Exercise instructions: Search the listing below for the string "whose" and show each line that contains it.

Data supplied:
(** * testbeam_analysis: the Monte-Carlo simulator [tools/simulate_data.py]

    A shallow embedding of the simulator and the properties of its
    specification.

    Numbers.  The module works on Python/numpy [float64] values.  The
    formulas of the charge-sharing engine are written once, over an
    interface [Number] of the arithmetic they use, and read at two types:
    - [float], Rocq's primitive binary64 numbers, which is what the program
      runs on (every definition computes with [vm_compute]);
    - [R], the real numbers, the idealisation in which the specification
      states its closed-form relations.
    Division is the true division of Python 3 and follows IEEE-754
    (numpy's behaviour: a zero divisor gives an infinity or a NaN).  The
    functions compiled with numba raise [ZeroDivisionError] for a zero
    divisor instead; they divide by the bias and, where sigma is not 0, by
    sqrt(2 sigma^2), and the model computes on with IEEE-754 there.
    [x ** 2] is the product [x * x].

    Pixel indices.  numpy keeps column and row numbers in floating-point
    arrays; they are whole numbers (the result of [np.around] or of a
    [range]), far below the 2^24 up to which even a float32 holds them
    exactly, and are held here as [Z].  A position that does not
    discretise to a finite number (pitch 0, overflow) has no index: the
    mask drops it, as every comparison with a NaN fails and an infinity
    fails one of the two bounds.

    Arrays.  An array is a list; a store is stdpp's [<[i := x]>] behind a
    test of the index.  The functions under [@njit] run without bounds
    checks: a store outside the array is the outcome [Raise IndexError],
    so that [Ok] is the outcome of a call all of whose stores fell inside
    the array.

    Randomness.  [np.random] is modelled as a state (how many variates
    were consumed, which calls were made) over a source of variates.

    [math.erf], [np.cos] and [np.sin] belong to the C library and are
    parameters of the development; [pyLandau] only weights the choice of
    the deposited charge. *)

From Stdlib Require Import ZArith List Bool Lia Floats Reals Lra Sorted.
From stdpp Require Import base list.
Import ListNotations.

Set Default Proof Using "Type".
Set Warnings "-inexact-float".

(** ** Python built-ins *)

(** [range(start, stop)]: [start, start+1, ..., stop-1]. *)
Definition range (start stop : Z) : list Z :=
  map (fun i : nat => (start + Z.of_nat i)%Z) (seq 0 (Z.to_nat (stop - start))).

(** [range(start, stop, -1)]: [start, start-1, ..., stop+1]. *)
Definition range_down (start stop : Z) : list Z :=
  map (fun i : nat => (start - Z.of_nat i)%Z) (seq 0 (Z.to_nat (start - stop))).

(** [len(range(0, stop, step))], for a step of either sign; a step of 0
is a [ValueError]. *)
Definition range_len (stop step : Z) : option nat :=
  if (step =? 0)%Z then None
  else if (0 <? step)%Z then Some (Z.to_nat ((stop + step - 1) / step))
  else Some (Z.to_nat ((stop + step + 1) / step)).

(** Exceptions the modelled code can end with.  [IndexError] is a store
    outside an array: Python raises it; compiled with numba (no bounds
    checking) the store lands behind the allocation instead. *)
Inductive exception : Type :=
  | ValueError
  | IndexError.

(** How a call ends: with a value, with an exception, or still inside a
    [while] loop when the fuel given to the model is used up. *)
Inductive result (A : Type) : Type :=
  | Ok (a : A)
  | Raise (e : exception)
  | Running.
Arguments Ok {A} a.
Arguments Raise {A} e.
Arguments Running {A}.

Definition rbind {A B} (r : result A) (k : A -> result B) : result B :=
  match r with
  | Ok a => k a
  | Raise e => Raise e
  | Running => Running
  end.

Notation "'do' x <- c ; k" := (rbind c (fun x => k))
  (at level 10, x name, c at level 100, k at level 200).

(** ** The arithmetic the engine uses *)

Class Number (F : Type) : Type := {
  nadd : F -> F -> F;
  nsub : F -> F -> F;
  nmul : F -> F -> F;
  ndiv : F -> F -> F;
  nsqrt : F -> F;
  nerf : F -> F;                 (* math.erf *)
  nltb : F -> F -> bool;         (* a < b *)
  nleb : F -> F -> bool;         (* a <= b *)
  neqb : F -> F -> bool;         (* a == b *)
  of_int : Z -> F;               (* an int used as a float *)
  boltzman_constant : F;         (* 8.6173324e-5 *)
  min_fraction : F;              (* 1e-3 *)
  float32 : F -> F               (* a value stored in a float32 array *)
}.

Declare Scope num_scope.
Delimit Scope num_scope with num.
Infix "+" := nadd : num_scope.
Infix "-" := nsub : num_scope.
Infix "*" := nmul : num_scope.
Infix "/" := ndiv : num_scope.
Infix "<?" := nltb : num_scope.
Infix "<=?" := nleb : num_scope.
Infix "=?" := neqb : num_scope.
Notation "a >=? b" := (nleb b a) (at level 70) : num_scope.

(** *** binary64 *)

Module F64.

(** The float nearest to an integer. *)
Definition of_Z (z : Z) : float :=
  SF2Prim (SpecFloat.binary_normalize prec emax z 0 false).

(** A binary64 value rounded to binary32 (to nearest, ties to even). *)
Definition to_float32 (x : float) : float :=
  match Prim2SF x with
  | SpecFloat.S754_finite s m e =>
      SF2Prim (SpecFloat.binary_normalize 24 128 (SpecFloat.cond_Zopp s (Z.pos m)) e s)
  | _ => x
  end.

(** [np.around] on one finite value: the nearest whole number, a tie
    going to the even one.  No result for an infinity or a NaN. *)
Definition rint (x : float) : option Z :=
  match Prim2SF x with
  | SpecFloat.S754_zero _ => Some 0%Z
  | SpecFloat.S754_finite s m e =>
      let n :=
        if (0 <=? e)%Z then (Z.pos m * 2 ^ e)%Z
        else
          let d := (2 ^ (- e))%Z in
          let q := (Z.pos m / d)%Z in
          let r := (Z.pos m mod d)%Z in
          if (2 * r <? d)%Z then q
          else if (d <? 2 * r)%Z then (q + 1)%Z
          else if Z.even q then q else (q + 1)%Z in
      Some (SpecFloat.cond_Zopp s n)
  | _ => None
  end.

(** [int(x)] and [astype(int)]: the whole part, towards zero. *)
Definition trunc (x : float) : option Z :=
  match Prim2SF x with
  | SpecFloat.S754_zero _ => Some 0%Z
  | SpecFloat.S754_finite s m e =>
      let n := if (0 <=? e)%Z then (Z.pos m * 2 ^ e)%Z else (Z.pos m / 2 ^ (- e))%Z in
      Some (SpecFloat.cond_Zopp s n)
  | _ => None
  end.

Definition number (erf : float -> float) : Number float := {|
  nadd := PrimFloat.add;
  nsub := PrimFloat.sub;
  nmul := PrimFloat.mul;
  ndiv := PrimFloat.div;
  nsqrt := PrimFloat.sqrt;
  nerf := erf;
  nltb := PrimFloat.ltb;
  nleb := PrimFloat.leb;
  neqb := PrimFloat.eqb;
  of_int := of_Z;
  boltzman_constant := 8.6173324e-5%float;
  min_fraction := 1e-3%float;
  float32 := to_float32
|}.

End F64.

(** A series for [math.erf] on binary64, to evaluate the engine at given
inputs: erf x = 2/sqrt(pi) * exp(-x^2) * sum_k 2^k x^(2k+1) / (1*3*...*(2k+1)),
every term of one sign; beyond |x| = 6 the value is 1 to the last bit. *)
Module Reference.

(** [acc] plus [n] further terms of a series in which term [k+1] is term
[k] times [step k]. *)
Fixpoint series (n : nat) (step : float -> float) (k term acc : float) : float :=
  match n with
  | O => acc
  | S n' =>
      let term' := (term * step k)%float in
      series n' step (k + 1)%float term' (acc + term')%float
  end.

Definition exp_series (y : float) : float :=
  series 300 (fun k => y / (k + 1))%float 0%float 1%float 1%float.

Definition erf (x : float) : float :=
  if negb (PrimFloat.eqb x x) then x
  else if PrimFloat.ltb 6%float (PrimFloat.abs x)
       then (if PrimFloat.ltb x 0%float then (-1)%float else 1%float)
  else
    let y := (x * x)%float in
    (2 / PrimFloat.sqrt 0x1.921fb54442d18p+1
     * series 300 (fun k => 2 * y / (2 * k + 3)) 0 x x / exp_series y)%float.

End Reference.

(** *** the real numbers *)

Module Real.

(** [math.erf] on the reals: 2/sqrt(pi) times the integral of exp(-t^2)
from 0 to x. *)
Definition gauss (t : R) : R := exp (- (t * t)).

Definition gauss_integrable (a b : R) : Riemann_integrable gauss a b.
Proof.
  assert (C : continuity gauss).
  { unfold gauss.
    apply (continuity_comp (fun t => (- (t * t))%R) exp).
    - apply continuity_opp.
      apply (continuity_mult id id); apply derivable_continuous, derivable_id.
    - apply derivable_continuous, derivable_exp. }
  destruct (Rle_dec a b) as [H | H].
  - apply continuity_implies_RiemannInt; [exact H | intros x _; apply C].
  - apply RiemannInt_P1, continuity_implies_RiemannInt; [lra | intros x _; apply C].
Defined.
(** The matcher built for one entry of [options.type]. *)
Definition isMatch (pattern : Pattern) (args : OnResolveArgs) : bool :=
  match pattern with
  | Pair p0 p1 =>
      let importerMatcher := picomatch ("**/" +:+ p0) in
      match (match p1 with
             | Some p => if Serve.truthy p then Some (picomatch ("**/" +:+ p))
                         else None
             | None => None
             end) with
      | Some pathMatcher =>
          importerMatcher (importer args)
          && pathMatcher (pathResolve (resolveDir args) (path args))
      | None => importerMatcher (importer args)
      end
  | Single (Some p) =>
      if Serve.truthy p
      then picomatch ("**/" +:+ p) (pathResolve (resolveDir args) (path args))
      else true
  | Single None => true
  end.

(** [for (const [type, isMatch] of matchers) if (isMatch(args)) return type;
    return type;] *)
Fixpoint firstMatch (matchers : list (string * Pattern)) (type : string)
    (args : OnResolveArgs) : string :=
  match matchers with
  | [] => type
  | (t, pattern) :: rest =>
      if isMatch pattern args then t else firstMatch rest type args
  end.

Definition typeOf (o : TypeOption) (args : OnResolveArgs) : string :=
  match o with
  | TypeArray entries => firstMatch entries (defaultType o) args
  | _ => defaultType o
  end.

End Matchers.

(** [cached(resolve, transform)] when the plugin has no cache:
    [transform(resolve(args), typeOf(args))]. *)
Definition load (readFileSync : string → Res string)
    (sassRenderSync : string → Res (string * list string))
    (optionsTransform : option (string → string → Res string))
    (dirname : string → string) (typeOf : OnResolveArgs → string)
    (resolve : OnResolveArgs → Res string) (args : OnResolveArgs) : M Load.t :=
  let* filename := lift (resolve args) in
  transform readFileSync sassRenderSync optionsTransform dirname filename
    (typeOf args).

(** The value of a template literal without substitutions whose text is
    [s], for the escapes [escapeTemplate] writes: a backslash stands for
    the dollar sign, backquote or backslash after it, and a carriage
    return, alone or before a line feed, is read as one line feed, as in
    every template literal.  [None] when [s] holds a bare dollar sign or
    backquote, or another escape. *)
Definition cr : ascii := ascii_of_nat 13.
Definition lf : ascii := ascii_of_nat 10.

Fixpoint cook (s : string) : option string :=
  match s with
  | EmptyString => Some EmptyString
  | String a s' =>
      if Ascii.eqb a Js.backslash then
        match s' with
        | String b s'' =>
            if Js.needsEscape b then
              match cook s'' with
              | Some v => Some (String b v)
              | None => None
              end
            else None
        | EmptyString => None
        end
      else if Js.needsEscape a then None
      else if Ascii.eqb a cr then
        match s' with
        | String b s'' =>
            if Ascii.eqb b lf then
              match cook s'' with
              | Some v => Some (String lf v)
              | None => None
              end
            else match cook s' with
                 | Some v => Some (String lf v)
                 | None => None
                 end
        | EmptyString => Some (String lf EmptyString)
        end
      else match cook s' with
           | Some v => Some (String a v)
           | None => None
           end
  end.

End SassOptions.

Module LookupExamples.

Import SassPlugin SassOptions.

(** An entry whose result lists no watch file. *)
Definition constant : CachedResult :=
  {| type := "css"; mtimeMs := 0%Q; result := Load.make "a{}" "css" "src" [] |}.

Definition noDependencies : Store :=
  {| cache := {[ "src" := {[ "c.scss" := constant ]} ]}; transforms := [] |}.

(** An entry one of whose watch files is gone. *)
Definition orphan : CachedResult :=
  {| type := "css"; mtimeMs := 100%Q;
     result := Load.make "a{}" "css" "src" ["src/a.scss"; "src/gone.scss"] |}.

Definition orphaned : Store :=
  {| cache := {[ "src" := {[ "o.scss" := orphan ]} ]}; transforms := [] |}.

(** Globs that match by suffix, as a stand-in for [picomatch]. *)
Definition picomatch (glob file : string) : bool :=
  Js.endsWith file (String.substring 3 (String.length glob - 3) glob).

Definition pathResolve (dir file : string) : string := dir +:+ "/" +:+ file.

Definition types : TypeOption :=
  TypeArray [("style", Pair "main.ts" None);
             ("lit-css", Single (Some ".lit.scss"));
             ("css-text", Single None);
             ("css", Single (Some ".scss"))].

End LookupExamples.

(* ===================================================================== *)
(** * Facts about the string primitives *)
(* ===================================================================== *)

Section JsFacts.

Lemma app_empty (s : string) : EmptyString +:+ s = s.
Proof. reflexivity. Qed.

Lemma app_String (a : ascii) (s t : string) :
  String a s +:+ t = String a (s +:+ t).
Proof. reflexivity. Qed.

Lemma prefix_app (t s : string) :
  String.prefix t s = true → ∃ rest, s = t +:+ rest.
Proof.
  revert s; induction t as [|a t IH]; intros s H.
  - exists s; reflexivity.
  - destruct s as [|b s]; simpl in H; [discriminate|].
    destruct (ascii_dec a b) as [->|]; [|discriminate].
    destruct (IH _ H) as [rest ->]. exists rest; reflexivity.
Qed.

Lemma app_prefix (t rest : string) : String.prefix t (t +:+ rest) = true.
Proof.
  induction t as [|a t IH]; simpl.
  - destruct rest; reflexivity.
  - destruct (ascii_dec a a); [exact IH|congruence].
Qed.

Lemma index_here (t : string) (b : ascii) (s : string) :
  String.index 0 t (String b s) =
    if String.prefix t (String b s) then Some 0
    else match String.index 0 t s with Some n => Some (S n) | None => None end.
Proof. reflexivity. Qed.

Lemma index_later (t : string) (b : ascii) (s : string) (from : nat) :
  String.index (S from) t (String b s) =
    match String.index from t s with Some n => Some (S n) | None => None end.
Proof. reflexivity. Qed.

(** A found index splits the string around the first occurrence at or
    after [from]. *)
Lemma index_split (t : string) :
  ∀ (s : string) (from m : nat),
    String.index from t s = Some m →
    ∃ pre post, s = pre +:+ t +:+ post ∧ String.length pre = m ∧ from ≤ m.
Proof.
  induction s as [|b s IH]; intros from m H.
  - destruct from; simpl in H; [|discriminate].
    destruct t; [|discriminate]. injection H as <-.
    exists EmptyString, EmptyString; repeat split; lia.
  - destruct from as [|from];
      [rewrite index_here in H|rewrite index_later in H].
    + destruct (String.prefix t (String b s)) eqn:Hp.
      * injection H as <-. apply prefix_app in Hp as [rest Hr].
        exists EmptyString, rest; simpl; repeat split; [exact Hr|lia].
      * destruct (String.index 0 t s) as [k|] eqn:Hk; [|discriminate].
        injection H as <-.
        destruct (IH _ _ Hk) as (pre & post & -> & Hl & _).
        exists (String b pre), post; simpl; repeat split; [lia|lia].
    + destruct (String.index from t s) as [k|] eqn:Hk; [|discriminate].
      injection H as <-.
      destruct (IH _ _ Hk) as (pre & post & -> & Hl & Hle).
      exists (String b pre), post; simpl; repeat split; lia.
Qed.
(** * Under-Delta-Tale-Rune-Fight-Sim: the content generators

    The repository's five scripts (scripts/generate_*.py) each hold a
    hard-coded table of enemies or bosses and write one JSON file per entry.
    This development embeds them in Rocq:

    - [Py]: the Python values the tables are made of (dict, list, str, int,
      float), and the str and dict operations the scripts call;
    - [Json]: [json.dump(obj, f, indent=4)] and [json.load], as CPython's
      json package behaves on such values;
    - [Os]: the calls the scripts make on the operating system
      ([os.makedirs], [open(p, 'w')], [print]), a small file system on which
      they are performed, and the monad in which the scripts run;
    - one module per script, with the table and the functions under their
      own names;
    - the properties of the generators. *)

From Stdlib Require Import ZArith Ascii String.
From stdpp Require Import base gmap strings pretty list.

(** ** Python values *)

Module Py.

(** A [str] is held as the UTF-8 bytes of its text.  A [float] is held as a
    decimal, [PFloat m e] standing for [m / 10^e]: every float literal of the
    scripts ([2.5], [3.5], ...) is such a short decimal, and [repr] of the
    double nearest to a decimal of at most 15 digits prints that decimal
    back.  A [dict] keeps its insertion order and has string keys. *)
#[local] Set Warnings "-register-all".
Inductive pyval : Type :=
| PNone
| PBool (b : bool)
| PInt (n : Z)
| PFloat (mant : Z) (frac : nat)
| PStr (s : string)
| PList (items : list pyval)
| PDict (items : list (string * pyval)).

#[local] Set Warnings "register-all".

Abbreviation pydict := (list (string * pyval)).

(** [k in d] *)
Fixpoint dict_contains (d : pydict) (k : string) : bool :=
  match d with
  | [] => false
  | (k', _) :: d' => if String.eqb k' k then true else dict_contains d' k
  end.

(** [d[k]], [None] standing for KeyError *)
Fixpoint dict_get (d : pydict) (k : string) : option pyval :=
  match d with
  | [] => None
  | (k', v) :: d' => if String.eqb k' k then Some v else dict_get d' k
  end.

(** [d[k] = v]: an existing key keeps its place, a new key goes last. *)
Fixpoint dict_set (d : pydict) (k : string) (v : pyval) : pydict :=
  match d with
  | [] => [(k, v)]
  | (k', v') :: d' =>
      if String.eqb k' k then (k', v) :: d' else (k', v') :: dict_set d' k v
  end.

(** The dict a literal [{k1: v1, k2: v2, ...}] builds. *)
Definition dict_of (kvs : pydict) : pydict :=
  fold_left (fun d kv => dict_set d kv.1 kv.2) kvs [].

Definition dict_keys (d : pydict) : list string := map fst d.

(** *** str *)

Definition LF : ascii := "010"%char.
Definition DQUOTE : ascii := "034"%char.
Definition BACKSLASH : ascii := "092"%char.

Definition ascii_lower (c : ascii) : ascii :=
  let n := N_of_ascii c in
  if (65 <=? n)%N && (n <=? 90)%N then ascii_of_N (n + 32) else c.

Definition ascii_upper (c : ascii) : ascii :=
  let n := N_of_ascii c in
  if (97 <=? n)%N && (n <=? 122)%N then ascii_of_N (n - 32) else c.

(** [s.lower()] and [s.upper()], on the ASCII letters (every string the
    scripts apply them to is ASCII). *)
Fixpoint lower (s : string) : string :=
  match s with
  | EmptyString => EmptyString
  | String c r => String (ascii_lower c) (lower r)
  end.

Fixpoint upper (s : string) : string :=
  match s with
  | EmptyString => EmptyString
  | String c r => String (ascii_upper c) (upper r)
  end.

(** [s.replace(old, new)] for a one-character [old], the only use the
    scripts make of it. *)
Fixpoint replace (old : ascii) (new : string) (s : string) : string :=
  match s with
  | EmptyString => EmptyString
  | String c r =>
      if Ascii.eqb c old then new +:+ replace old new r
      else String c (replace old new r)
  end.

(** *** Code points *)

Definition is_cont (c : ascii) : bool :=
  let n := N_of_ascii c in (128 <=? n)%N && (n <? 192)%N.

Definition cont (c : ascii) : N := (N_of_ascii c mod 64)%N.

(** The code points of a str.  A byte that does not start a well-formed
    sequence (none occurs in a str built from text) counts for itself. *)
Fixpoint utf8_decode (s : string) : list N :=
  match s with
  | EmptyString => []
  | String c0 r0 =>
      let b0 := N_of_ascii c0 in
      let single := b0 :: utf8_decode r0 in
      if (b0 <? 192)%N then single
      else
        match r0 with
        | String c1 r1 =>
            if negb (is_cont c1) then single
            else if (b0 <? 224)%N then
              ((b0 mod 32) * 64 + cont c1)%N :: utf8_decode r1
            else
              match r1 with
              | String c2 r2 =>
                  if negb (is_cont c2) then single
                  else if (b0 <? 240)%N then
                    ((b0 mod 16) * 4096 + cont c1 * 64 + cont c2)%N
                      :: utf8_decode r2
                  else
                    match r2 with
                    | String c3 r3 =>
                        if negb (is_cont c3) then single
                        else
                          ((b0 mod 8) * 262144 + cont c1 * 4096
                           + cont c2 * 64 + cont c3)%N :: utf8_decode r3
                    | EmptyString => single
                    end
              | EmptyString => single
              end
        | EmptyString => single
        end
  end.

Definition byte (n : N) : ascii := ascii_of_N n.

Definition utf8_encode1 (cp : N) : string :=
  if (cp <? 128)%N then String (byte cp) EmptyString
  else if (cp <? 2048)%N then
    String (byte (192 + cp / 64)) (String (byte (128 + cp mod 64)) EmptyString)
  else if (cp <? 65536)%N then
    String (byte (224 + cp / 4096))
      (String (byte (128 + (cp / 64) mod 64))
         (String (byte (128 + cp mod 64)) EmptyString))
  else
    String (byte (240 + cp / 262144))
      (String (byte (128 + (cp / 4096) mod 64))
         (String (byte (128 + (cp / 64) mod 64))
            (String (byte (128 + cp mod 64)) EmptyString))).

Fixpoint utf8_encode (cps : list N) : string :=
  match cps with
  | [] => EmptyString
  | cp :: r => utf8_encode1 cp +:+ utf8_encode r
  end.

Definition hex_digit (n : N) : ascii :=
  if (n <? 10)%N then ascii_of_N (48 + n) else ascii_of_N (87 + n).

Definition hex_value (c : ascii) : option N :=
  let n := N_of_ascii c in
  if (48 <=? n)%N && (n <=? 57)%N then Some (n - 48)%N
  else if (97 <=? n)%N && (n <=? 102)%N then Some (n - 87)%N
  else if (65 <=? n)%N && (n <=? 70)%N then Some (n - 55)%N
  else None.

(** *** Literals

    [lit] reads the text between the quotes of a Python string literal, so
    that the tables below are spelled as in the scripts: a backslash followed
    by [n] is a line feed, two backslashes are one, and [\uXXXX] is a code
    point. *)
Fixpoint lit (s : string) : string :=
  match s with
  | EmptyString => EmptyString
  | String c r =>
      if Ascii.eqb c BACKSLASH then
        match r with
        | String e r' =>
            if Ascii.eqb e "n" then String LF (lit r')
            else if Ascii.eqb e BACKSLASH then String BACKSLASH (lit r')
            else if Ascii.eqb e "'" then String "'" (lit r')
            else if Ascii.eqb e "u" then
              match r' with
              | String h1 (String h2 (String h3 (String h4 r''))) =>
                  match hex_value h1, hex_value h2, hex_value h3, hex_value h4 with
                  | Some a, Some b, Some c', Some d =>
                      utf8_encode1 (a * 4096 + b * 256 + c' * 16 + d)%N +:+ lit r''
                  | _, _, _, _ => String c (lit r)
                  end
              | _ => String c (lit r)
              end
            else String c (lit r)
        | EmptyString => String c EmptyString
        end
      else String c (lit r)
  end.

(** [str(n)] for an int. *)
Definition str_of_int (n : Z) : string := pretty n.

Fixpoint zeros (n : nat) : string :=
  match n with
  | O => EmptyString
  | S n' => String "0" (zeros n')
  end.

(** [repr(x)] for the float [m / 10^e]: the integer part, a point, and [e]
    fractional digits (one at least, as in [3.0]). *)
Definition float_repr (m : Z) (e : nat) : string :=
  let a := Z.abs m in
  let p := (10 ^ Z.of_nat e)%Z in
  let frac := pretty (a mod p)%Z in
  (if (m <? 0)%Z then "-" else "")
    +:+ pretty (a / p)%Z +:+ "."
    +:+ (if e is O then "0" else zeros (e - String.length frac) +:+ frac).

(** Decimal literals: [3.5] is read as [35 / 10^1]. *)
Record pyfloat : Set := Dec { mant : Z; frac : nat }.

Definition pyfloat_of_number (n : Number.number) : option pyfloat :=
  match n with
  | Number.Decimal (Decimal.Decimal (Decimal.Pos u) f) =>
      Some (Dec (Z.of_uint (Decimal.app u f)) (Decimal.nb_digits f))
  | Number.Decimal (Decimal.Decimal (Decimal.Neg u) f) =>
      Some (Dec (- Z.of_uint (Decimal.app u f)) (Decimal.nb_digits f))
  | _ => None
  end.

Definition number_of_pyfloat (x : pyfloat) : option Number.number := None.

Declare Scope pyfloat_scope.
Delimit Scope pyfloat_scope with pyfloat.
Number Notation pyfloat pyfloat_of_number number_of_pyfloat : pyfloat_scope.

(** The values the literals of the scripts denote. *)
Definition str (s : string) : pyval := PStr (lit s).
Definition int (n : Z) : pyval := PInt n.
Definition float (x : pyfloat) : pyval := PFloat (mant x) (frac x).
#[global] Arguments int n%_Z.
#[global] Arguments float x%_pyfloat.

End Py.
Export Py.

(** ** The json package *)

Module Json.

(** *** json.dump

    [json.dump(obj, f, indent=4)] writes the chunks of
    [json.encoder._make_iterencode]: with an indent the item separator is a
    comma followed by a line feed and the indentation, the key separator is a
    colon and a space, an empty container is written [[]] or [{}], and
    strings are escaped by [py_encode_basestring_ascii] ([ensure_ascii] is on
    by default). *)

Definition u_escape (n : N) : string :=
  String BACKSLASH (String "u"
    (String (hex_digit (n / 4096))
       (String (hex_digit ((n / 256) mod 16))
          (String (hex_digit ((n / 16) mod 16))
             (String (hex_digit (n mod 16)) EmptyString))))).

Definition escape_char (cp : N) : string :=
  if (cp =? 34)%N then String BACKSLASH (String DQUOTE EmptyString)
  else if (cp =? 92)%N then String BACKSLASH (String BACKSLASH EmptyString)
  else if (cp =? 10)%N then String BACKSLASH "n"
  else if (cp =? 13)%N then String BACKSLASH "r"
  else if (cp =? 9)%N then String BACKSLASH "t"
  else if (cp =? 12)%N then String BACKSLASH "f"
  else if (cp =? 8)%N then String BACKSLASH "b"
  else if (32 <=? cp)%N && (cp <=? 126)%N then String (ascii_of_N cp) EmptyString
  else if (cp <? 65536)%N then u_escape cp
  else
    let v := (cp - 65536)%N in
    u_escape (55296 + (v / 1024) mod 1024) +:+ u_escape (56320 + v mod 1024).

Fixpoint escape_all (cps : list N) : string :=
  match cps with
  | [] => EmptyString
  | cp :: r => escape_char cp +:+ escape_all r
  end.

Definition encode_basestring_ascii (s : string) : string :=
  String DQUOTE (escape_all (utf8_decode s) +:+ String DQUOTE EmptyString).

Fixpoint spaces (n : nat) : string :=
  match n with
  | O => EmptyString
  | S n' => String " " (spaces n')
  end.

Definition newline_indent (indent level : nat) : string :=
  String LF (spaces (indent * level)).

Result of this task:
    so that [Ok] is the outcome of a call all of whose stores fell inside
(** The value of a template literal without substitutions whose text is
(** An entry whose result lists no watch file. *)
(** An entry one of whose watch files is gone. *)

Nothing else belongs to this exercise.